> **YOUR ASSIGNMENT**:
How many lines in the data below include the word "requests"? State the number alone.

Data items
##############################

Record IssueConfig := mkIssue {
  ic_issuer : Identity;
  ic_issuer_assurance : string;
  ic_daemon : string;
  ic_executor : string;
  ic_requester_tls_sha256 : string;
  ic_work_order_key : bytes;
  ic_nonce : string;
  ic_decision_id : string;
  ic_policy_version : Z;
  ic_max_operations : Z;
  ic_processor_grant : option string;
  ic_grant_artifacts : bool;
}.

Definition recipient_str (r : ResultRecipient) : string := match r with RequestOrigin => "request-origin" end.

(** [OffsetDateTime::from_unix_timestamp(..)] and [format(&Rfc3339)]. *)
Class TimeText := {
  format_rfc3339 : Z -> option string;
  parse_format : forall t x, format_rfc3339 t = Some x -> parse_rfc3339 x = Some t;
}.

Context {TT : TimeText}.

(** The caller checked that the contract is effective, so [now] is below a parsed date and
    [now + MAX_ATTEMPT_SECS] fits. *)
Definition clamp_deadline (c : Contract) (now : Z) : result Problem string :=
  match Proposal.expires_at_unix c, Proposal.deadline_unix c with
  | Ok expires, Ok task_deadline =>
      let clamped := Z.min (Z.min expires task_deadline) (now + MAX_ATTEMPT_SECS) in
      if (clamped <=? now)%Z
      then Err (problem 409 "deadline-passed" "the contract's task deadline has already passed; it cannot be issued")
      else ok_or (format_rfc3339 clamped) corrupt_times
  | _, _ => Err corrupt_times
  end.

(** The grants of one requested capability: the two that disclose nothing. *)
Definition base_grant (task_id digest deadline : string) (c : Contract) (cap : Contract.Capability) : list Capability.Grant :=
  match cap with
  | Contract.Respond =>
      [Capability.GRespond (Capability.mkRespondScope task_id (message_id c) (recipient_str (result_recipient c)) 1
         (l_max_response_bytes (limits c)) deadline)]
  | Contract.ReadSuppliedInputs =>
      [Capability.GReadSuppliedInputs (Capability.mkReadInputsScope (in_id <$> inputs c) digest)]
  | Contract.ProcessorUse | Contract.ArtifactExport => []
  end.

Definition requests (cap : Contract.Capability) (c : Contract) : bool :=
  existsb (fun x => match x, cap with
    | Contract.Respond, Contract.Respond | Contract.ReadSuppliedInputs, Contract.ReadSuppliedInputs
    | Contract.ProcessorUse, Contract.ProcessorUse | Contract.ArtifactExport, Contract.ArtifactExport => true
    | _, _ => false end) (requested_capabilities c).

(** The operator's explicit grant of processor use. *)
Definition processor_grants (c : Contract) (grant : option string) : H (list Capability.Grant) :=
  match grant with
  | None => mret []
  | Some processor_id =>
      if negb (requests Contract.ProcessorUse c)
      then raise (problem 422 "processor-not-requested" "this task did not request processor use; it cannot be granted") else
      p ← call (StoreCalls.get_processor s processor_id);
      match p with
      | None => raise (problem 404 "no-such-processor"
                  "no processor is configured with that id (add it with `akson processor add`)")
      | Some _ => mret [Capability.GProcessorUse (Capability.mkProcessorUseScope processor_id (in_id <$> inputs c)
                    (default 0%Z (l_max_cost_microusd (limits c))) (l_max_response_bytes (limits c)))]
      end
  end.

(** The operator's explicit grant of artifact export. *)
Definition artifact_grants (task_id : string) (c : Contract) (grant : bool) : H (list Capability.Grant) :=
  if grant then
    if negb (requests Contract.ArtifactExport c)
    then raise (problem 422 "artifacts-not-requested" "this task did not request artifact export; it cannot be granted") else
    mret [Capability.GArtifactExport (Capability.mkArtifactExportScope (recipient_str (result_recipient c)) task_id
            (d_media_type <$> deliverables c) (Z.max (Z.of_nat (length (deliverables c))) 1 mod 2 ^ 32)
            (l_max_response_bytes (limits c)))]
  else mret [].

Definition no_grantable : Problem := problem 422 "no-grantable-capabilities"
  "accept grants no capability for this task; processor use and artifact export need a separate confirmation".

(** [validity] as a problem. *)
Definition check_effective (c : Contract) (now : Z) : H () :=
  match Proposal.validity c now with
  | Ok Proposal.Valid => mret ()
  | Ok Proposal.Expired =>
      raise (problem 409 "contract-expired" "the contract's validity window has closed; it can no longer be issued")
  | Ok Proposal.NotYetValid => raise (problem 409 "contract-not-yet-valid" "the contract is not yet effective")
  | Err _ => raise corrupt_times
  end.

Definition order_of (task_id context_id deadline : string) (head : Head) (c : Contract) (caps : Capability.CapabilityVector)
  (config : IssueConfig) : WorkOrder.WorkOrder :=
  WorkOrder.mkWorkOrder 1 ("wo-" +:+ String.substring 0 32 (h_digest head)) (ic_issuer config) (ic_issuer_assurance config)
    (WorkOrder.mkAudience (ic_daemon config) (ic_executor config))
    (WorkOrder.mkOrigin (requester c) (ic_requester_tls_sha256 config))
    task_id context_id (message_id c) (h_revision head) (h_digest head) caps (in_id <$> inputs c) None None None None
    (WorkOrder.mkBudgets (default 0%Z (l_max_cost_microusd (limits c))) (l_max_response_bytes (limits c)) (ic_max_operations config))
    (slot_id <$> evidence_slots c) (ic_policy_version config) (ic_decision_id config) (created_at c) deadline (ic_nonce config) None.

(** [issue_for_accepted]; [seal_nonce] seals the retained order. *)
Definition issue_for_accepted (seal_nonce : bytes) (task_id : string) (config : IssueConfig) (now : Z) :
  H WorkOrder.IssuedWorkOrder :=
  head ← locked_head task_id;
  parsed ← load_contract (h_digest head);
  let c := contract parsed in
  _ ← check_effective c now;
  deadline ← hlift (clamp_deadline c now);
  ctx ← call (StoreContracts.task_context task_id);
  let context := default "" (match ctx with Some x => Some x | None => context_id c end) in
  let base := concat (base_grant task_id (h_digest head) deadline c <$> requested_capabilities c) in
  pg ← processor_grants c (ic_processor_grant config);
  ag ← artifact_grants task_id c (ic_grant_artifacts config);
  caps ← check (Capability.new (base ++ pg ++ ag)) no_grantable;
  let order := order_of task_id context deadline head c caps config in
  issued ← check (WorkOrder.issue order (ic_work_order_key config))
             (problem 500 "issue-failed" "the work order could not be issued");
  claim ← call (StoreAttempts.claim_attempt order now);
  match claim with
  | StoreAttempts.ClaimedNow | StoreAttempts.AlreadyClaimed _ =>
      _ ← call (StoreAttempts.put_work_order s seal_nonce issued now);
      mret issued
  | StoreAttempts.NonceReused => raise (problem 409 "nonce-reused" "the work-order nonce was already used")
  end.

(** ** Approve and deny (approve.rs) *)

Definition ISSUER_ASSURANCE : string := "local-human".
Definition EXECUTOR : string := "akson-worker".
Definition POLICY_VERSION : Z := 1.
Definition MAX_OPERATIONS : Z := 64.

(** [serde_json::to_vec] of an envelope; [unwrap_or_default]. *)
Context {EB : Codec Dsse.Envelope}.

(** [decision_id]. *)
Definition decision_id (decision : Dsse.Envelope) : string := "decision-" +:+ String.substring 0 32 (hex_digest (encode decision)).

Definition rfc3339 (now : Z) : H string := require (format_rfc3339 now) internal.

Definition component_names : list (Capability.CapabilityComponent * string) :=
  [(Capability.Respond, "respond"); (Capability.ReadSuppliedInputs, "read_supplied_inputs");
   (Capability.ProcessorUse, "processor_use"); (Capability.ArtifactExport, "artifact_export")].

##############################

> **RESPONSE FOR THIS EXERCISE**:
3